Among the entries below, tally each line where the word "mkEncodingError" appears and state only the total.

[[ RECORDED INFORMATION open ]]

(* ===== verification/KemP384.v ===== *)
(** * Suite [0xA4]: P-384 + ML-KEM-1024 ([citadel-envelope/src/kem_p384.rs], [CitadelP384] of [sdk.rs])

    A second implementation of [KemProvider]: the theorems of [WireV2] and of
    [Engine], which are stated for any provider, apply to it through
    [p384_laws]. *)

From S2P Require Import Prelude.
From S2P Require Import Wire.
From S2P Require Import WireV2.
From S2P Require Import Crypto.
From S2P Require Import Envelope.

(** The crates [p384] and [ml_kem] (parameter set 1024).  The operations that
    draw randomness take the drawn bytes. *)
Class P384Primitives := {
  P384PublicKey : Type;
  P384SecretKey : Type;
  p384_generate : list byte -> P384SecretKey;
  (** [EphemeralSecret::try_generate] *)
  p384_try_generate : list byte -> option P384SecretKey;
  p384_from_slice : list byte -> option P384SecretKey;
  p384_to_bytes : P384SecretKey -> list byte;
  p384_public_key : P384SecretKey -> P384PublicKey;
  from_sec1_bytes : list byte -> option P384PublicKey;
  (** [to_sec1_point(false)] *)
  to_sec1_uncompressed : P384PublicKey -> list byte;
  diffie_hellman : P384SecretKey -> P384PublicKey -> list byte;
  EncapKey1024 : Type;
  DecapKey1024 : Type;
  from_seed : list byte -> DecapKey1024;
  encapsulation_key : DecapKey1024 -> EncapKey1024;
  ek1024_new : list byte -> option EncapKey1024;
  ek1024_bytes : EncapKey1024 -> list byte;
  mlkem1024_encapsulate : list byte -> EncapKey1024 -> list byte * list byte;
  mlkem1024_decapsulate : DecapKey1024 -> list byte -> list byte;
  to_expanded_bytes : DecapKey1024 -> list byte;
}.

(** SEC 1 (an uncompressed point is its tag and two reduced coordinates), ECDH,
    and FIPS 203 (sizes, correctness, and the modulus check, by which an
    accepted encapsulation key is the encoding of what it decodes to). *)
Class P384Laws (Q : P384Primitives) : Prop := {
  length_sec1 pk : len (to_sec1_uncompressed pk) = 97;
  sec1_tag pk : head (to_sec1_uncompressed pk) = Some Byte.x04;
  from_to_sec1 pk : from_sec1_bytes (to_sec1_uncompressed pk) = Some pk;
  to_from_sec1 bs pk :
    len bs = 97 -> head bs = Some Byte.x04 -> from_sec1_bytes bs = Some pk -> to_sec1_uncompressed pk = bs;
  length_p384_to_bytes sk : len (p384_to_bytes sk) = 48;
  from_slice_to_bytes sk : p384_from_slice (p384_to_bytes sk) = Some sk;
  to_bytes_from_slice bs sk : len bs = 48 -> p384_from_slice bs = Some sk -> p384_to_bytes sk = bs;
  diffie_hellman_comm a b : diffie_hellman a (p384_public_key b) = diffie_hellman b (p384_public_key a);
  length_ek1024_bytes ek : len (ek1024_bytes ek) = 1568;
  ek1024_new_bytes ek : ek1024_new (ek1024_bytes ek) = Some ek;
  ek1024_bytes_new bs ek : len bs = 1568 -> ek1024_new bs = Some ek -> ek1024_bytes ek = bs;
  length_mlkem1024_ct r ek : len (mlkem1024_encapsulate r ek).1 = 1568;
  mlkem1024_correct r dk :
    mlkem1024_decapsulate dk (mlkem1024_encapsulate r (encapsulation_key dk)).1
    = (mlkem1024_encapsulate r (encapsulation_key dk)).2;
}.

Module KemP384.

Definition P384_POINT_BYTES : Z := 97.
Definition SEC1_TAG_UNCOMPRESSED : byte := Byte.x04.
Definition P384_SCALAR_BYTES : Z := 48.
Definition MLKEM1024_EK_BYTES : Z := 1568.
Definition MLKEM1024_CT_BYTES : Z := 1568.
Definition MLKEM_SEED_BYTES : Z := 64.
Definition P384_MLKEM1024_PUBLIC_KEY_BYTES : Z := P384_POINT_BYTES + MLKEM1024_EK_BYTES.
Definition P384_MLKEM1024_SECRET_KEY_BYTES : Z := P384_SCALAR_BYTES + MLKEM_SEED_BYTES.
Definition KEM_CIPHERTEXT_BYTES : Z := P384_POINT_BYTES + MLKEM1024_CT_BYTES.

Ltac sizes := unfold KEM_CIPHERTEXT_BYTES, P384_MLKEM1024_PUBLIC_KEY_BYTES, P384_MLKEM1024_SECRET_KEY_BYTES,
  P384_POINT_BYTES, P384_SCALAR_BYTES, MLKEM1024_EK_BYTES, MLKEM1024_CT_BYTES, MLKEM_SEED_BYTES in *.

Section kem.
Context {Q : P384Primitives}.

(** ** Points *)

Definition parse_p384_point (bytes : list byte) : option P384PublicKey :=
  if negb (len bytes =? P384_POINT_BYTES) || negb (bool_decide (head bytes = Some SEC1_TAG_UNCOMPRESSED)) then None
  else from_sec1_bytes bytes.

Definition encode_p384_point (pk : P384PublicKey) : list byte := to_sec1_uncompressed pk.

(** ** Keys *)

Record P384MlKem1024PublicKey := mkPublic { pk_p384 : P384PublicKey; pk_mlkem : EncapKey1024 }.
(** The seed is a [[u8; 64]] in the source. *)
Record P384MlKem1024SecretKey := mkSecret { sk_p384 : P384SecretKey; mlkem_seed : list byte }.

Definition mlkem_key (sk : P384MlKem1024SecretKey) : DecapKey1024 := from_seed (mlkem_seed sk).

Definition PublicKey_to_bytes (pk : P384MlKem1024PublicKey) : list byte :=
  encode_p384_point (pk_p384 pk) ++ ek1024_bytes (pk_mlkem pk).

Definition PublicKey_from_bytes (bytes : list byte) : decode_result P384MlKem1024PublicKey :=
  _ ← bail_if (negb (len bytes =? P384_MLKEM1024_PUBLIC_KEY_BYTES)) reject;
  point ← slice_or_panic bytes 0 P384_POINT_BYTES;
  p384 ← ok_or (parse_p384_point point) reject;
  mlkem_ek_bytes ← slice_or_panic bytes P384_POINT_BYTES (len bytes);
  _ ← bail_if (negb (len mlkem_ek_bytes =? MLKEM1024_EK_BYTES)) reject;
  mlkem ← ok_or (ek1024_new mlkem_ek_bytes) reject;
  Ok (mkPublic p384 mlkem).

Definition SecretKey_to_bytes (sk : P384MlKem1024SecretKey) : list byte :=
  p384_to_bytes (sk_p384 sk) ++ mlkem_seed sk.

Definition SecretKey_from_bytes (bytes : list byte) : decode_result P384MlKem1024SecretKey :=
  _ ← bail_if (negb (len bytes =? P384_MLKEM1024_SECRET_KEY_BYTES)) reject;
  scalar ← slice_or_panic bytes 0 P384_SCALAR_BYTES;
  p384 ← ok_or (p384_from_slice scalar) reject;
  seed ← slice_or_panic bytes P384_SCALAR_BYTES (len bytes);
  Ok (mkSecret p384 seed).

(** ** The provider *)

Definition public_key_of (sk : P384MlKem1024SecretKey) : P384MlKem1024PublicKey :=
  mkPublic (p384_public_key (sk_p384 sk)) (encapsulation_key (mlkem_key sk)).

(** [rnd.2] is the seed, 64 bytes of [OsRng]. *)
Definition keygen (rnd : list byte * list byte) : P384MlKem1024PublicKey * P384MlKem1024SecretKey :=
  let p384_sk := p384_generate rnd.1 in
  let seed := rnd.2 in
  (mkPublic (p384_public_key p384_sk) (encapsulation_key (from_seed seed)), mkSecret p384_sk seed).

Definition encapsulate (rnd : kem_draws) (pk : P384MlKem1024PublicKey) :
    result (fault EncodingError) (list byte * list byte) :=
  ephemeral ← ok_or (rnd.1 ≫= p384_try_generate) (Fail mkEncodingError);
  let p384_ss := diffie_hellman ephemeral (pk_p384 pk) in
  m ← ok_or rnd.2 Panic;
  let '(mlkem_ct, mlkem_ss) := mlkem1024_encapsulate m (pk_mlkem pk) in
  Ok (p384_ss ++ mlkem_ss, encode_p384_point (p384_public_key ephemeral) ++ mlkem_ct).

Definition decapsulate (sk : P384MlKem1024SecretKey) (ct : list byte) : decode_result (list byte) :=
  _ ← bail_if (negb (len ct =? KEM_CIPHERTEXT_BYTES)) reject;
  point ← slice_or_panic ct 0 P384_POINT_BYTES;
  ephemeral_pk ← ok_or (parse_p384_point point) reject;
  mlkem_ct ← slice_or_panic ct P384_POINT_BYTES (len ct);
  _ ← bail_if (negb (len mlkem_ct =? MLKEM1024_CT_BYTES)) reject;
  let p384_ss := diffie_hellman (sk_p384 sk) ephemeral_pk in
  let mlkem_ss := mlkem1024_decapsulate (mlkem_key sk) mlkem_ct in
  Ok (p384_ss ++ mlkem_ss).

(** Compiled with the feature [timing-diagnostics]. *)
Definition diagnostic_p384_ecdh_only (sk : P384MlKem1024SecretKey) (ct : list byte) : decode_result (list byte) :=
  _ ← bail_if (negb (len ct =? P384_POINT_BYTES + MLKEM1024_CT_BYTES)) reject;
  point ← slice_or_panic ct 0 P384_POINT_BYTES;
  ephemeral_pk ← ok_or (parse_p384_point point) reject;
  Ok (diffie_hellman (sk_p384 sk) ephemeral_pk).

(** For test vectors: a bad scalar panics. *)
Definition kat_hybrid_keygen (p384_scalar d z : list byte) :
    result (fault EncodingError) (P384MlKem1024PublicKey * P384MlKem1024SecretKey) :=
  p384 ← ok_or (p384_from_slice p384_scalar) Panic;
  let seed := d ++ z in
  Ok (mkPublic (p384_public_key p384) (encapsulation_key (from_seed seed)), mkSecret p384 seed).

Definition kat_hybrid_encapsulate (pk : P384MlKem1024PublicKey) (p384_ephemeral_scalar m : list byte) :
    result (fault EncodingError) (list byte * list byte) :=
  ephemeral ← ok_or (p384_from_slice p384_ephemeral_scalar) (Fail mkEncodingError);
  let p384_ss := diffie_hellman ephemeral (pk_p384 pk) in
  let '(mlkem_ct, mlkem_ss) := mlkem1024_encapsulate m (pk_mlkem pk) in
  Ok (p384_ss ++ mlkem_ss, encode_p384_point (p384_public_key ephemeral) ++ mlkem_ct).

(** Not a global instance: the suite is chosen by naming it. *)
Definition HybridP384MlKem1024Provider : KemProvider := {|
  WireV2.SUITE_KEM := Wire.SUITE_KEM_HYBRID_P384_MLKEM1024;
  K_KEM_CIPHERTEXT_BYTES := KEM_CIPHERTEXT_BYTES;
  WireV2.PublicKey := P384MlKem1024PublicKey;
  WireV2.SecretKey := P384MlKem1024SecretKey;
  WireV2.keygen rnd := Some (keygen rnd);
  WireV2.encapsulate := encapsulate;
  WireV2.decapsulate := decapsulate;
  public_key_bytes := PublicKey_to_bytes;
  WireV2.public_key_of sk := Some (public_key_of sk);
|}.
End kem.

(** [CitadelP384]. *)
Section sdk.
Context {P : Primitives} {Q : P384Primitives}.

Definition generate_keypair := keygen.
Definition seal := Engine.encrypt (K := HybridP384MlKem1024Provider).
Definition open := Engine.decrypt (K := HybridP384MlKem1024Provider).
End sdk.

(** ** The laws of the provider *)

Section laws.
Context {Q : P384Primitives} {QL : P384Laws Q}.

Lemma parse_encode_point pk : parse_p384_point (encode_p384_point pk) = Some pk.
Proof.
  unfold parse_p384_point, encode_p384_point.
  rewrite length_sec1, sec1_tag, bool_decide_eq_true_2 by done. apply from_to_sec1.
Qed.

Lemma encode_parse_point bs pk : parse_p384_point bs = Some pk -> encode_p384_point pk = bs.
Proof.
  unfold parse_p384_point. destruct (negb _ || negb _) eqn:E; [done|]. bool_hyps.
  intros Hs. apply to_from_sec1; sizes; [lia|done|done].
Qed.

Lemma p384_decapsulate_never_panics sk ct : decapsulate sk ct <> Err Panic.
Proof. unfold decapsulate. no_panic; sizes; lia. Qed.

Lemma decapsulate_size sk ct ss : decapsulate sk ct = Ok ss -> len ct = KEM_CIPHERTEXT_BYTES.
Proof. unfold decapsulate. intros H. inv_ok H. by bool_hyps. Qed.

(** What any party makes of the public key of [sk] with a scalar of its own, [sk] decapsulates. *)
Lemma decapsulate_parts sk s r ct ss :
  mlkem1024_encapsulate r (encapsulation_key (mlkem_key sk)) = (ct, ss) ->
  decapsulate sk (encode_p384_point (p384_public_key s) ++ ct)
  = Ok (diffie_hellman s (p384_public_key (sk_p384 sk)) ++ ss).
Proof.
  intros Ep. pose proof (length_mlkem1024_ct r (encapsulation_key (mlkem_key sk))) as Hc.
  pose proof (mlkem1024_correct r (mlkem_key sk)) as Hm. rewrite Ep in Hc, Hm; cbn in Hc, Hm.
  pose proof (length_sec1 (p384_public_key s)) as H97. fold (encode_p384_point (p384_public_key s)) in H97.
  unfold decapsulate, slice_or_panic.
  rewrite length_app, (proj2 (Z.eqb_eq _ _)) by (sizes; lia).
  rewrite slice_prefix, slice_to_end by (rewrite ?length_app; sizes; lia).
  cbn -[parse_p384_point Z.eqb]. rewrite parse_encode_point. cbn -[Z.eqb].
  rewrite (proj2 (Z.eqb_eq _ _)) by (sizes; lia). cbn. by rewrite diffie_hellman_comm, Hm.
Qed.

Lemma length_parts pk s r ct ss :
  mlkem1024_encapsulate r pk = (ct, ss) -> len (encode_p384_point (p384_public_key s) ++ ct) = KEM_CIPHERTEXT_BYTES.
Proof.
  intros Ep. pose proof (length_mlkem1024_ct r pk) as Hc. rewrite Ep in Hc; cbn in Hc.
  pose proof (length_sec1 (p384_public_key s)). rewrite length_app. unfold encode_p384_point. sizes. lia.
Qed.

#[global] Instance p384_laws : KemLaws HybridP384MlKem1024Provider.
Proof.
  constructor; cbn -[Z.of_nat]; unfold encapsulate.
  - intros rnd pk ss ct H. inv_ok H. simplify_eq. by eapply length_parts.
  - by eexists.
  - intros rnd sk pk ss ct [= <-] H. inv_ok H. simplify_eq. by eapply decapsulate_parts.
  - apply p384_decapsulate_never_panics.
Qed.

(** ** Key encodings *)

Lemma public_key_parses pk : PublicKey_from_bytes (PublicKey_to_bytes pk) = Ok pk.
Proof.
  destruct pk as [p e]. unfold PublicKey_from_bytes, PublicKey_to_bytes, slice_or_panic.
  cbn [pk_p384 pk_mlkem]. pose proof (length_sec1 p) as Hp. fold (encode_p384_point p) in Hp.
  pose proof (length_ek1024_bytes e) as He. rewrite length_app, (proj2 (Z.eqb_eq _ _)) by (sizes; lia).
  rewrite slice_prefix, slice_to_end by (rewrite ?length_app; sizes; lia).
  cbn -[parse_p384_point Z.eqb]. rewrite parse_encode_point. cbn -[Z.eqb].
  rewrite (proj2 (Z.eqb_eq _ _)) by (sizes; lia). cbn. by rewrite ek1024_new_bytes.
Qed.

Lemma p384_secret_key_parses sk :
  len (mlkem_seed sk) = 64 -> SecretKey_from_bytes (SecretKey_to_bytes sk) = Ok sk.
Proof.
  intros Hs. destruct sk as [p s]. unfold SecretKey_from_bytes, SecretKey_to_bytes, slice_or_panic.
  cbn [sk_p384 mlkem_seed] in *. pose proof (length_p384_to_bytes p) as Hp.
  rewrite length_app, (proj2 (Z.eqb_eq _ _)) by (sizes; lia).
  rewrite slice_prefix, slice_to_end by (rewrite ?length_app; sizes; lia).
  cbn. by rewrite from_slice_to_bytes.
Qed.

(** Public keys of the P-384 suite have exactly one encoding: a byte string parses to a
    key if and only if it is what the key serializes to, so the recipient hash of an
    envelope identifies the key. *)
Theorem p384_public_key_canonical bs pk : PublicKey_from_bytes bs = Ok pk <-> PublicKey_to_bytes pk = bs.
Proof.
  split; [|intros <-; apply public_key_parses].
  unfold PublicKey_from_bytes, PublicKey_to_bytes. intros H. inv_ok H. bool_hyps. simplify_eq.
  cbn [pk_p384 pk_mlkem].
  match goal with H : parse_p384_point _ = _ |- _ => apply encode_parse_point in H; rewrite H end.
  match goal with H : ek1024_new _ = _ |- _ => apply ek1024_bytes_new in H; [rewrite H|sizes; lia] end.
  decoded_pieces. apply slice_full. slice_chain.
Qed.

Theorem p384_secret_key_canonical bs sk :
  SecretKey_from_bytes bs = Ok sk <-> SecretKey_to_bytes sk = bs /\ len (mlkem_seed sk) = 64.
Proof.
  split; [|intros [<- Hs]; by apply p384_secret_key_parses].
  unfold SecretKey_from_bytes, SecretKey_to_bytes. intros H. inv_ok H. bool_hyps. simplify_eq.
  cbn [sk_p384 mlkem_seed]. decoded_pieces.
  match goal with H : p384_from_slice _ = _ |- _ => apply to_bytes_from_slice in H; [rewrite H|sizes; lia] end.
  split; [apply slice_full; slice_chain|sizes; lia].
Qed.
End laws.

[[ RECORDED INFORMATION closed ]]

REPLY TO THE TASK = 2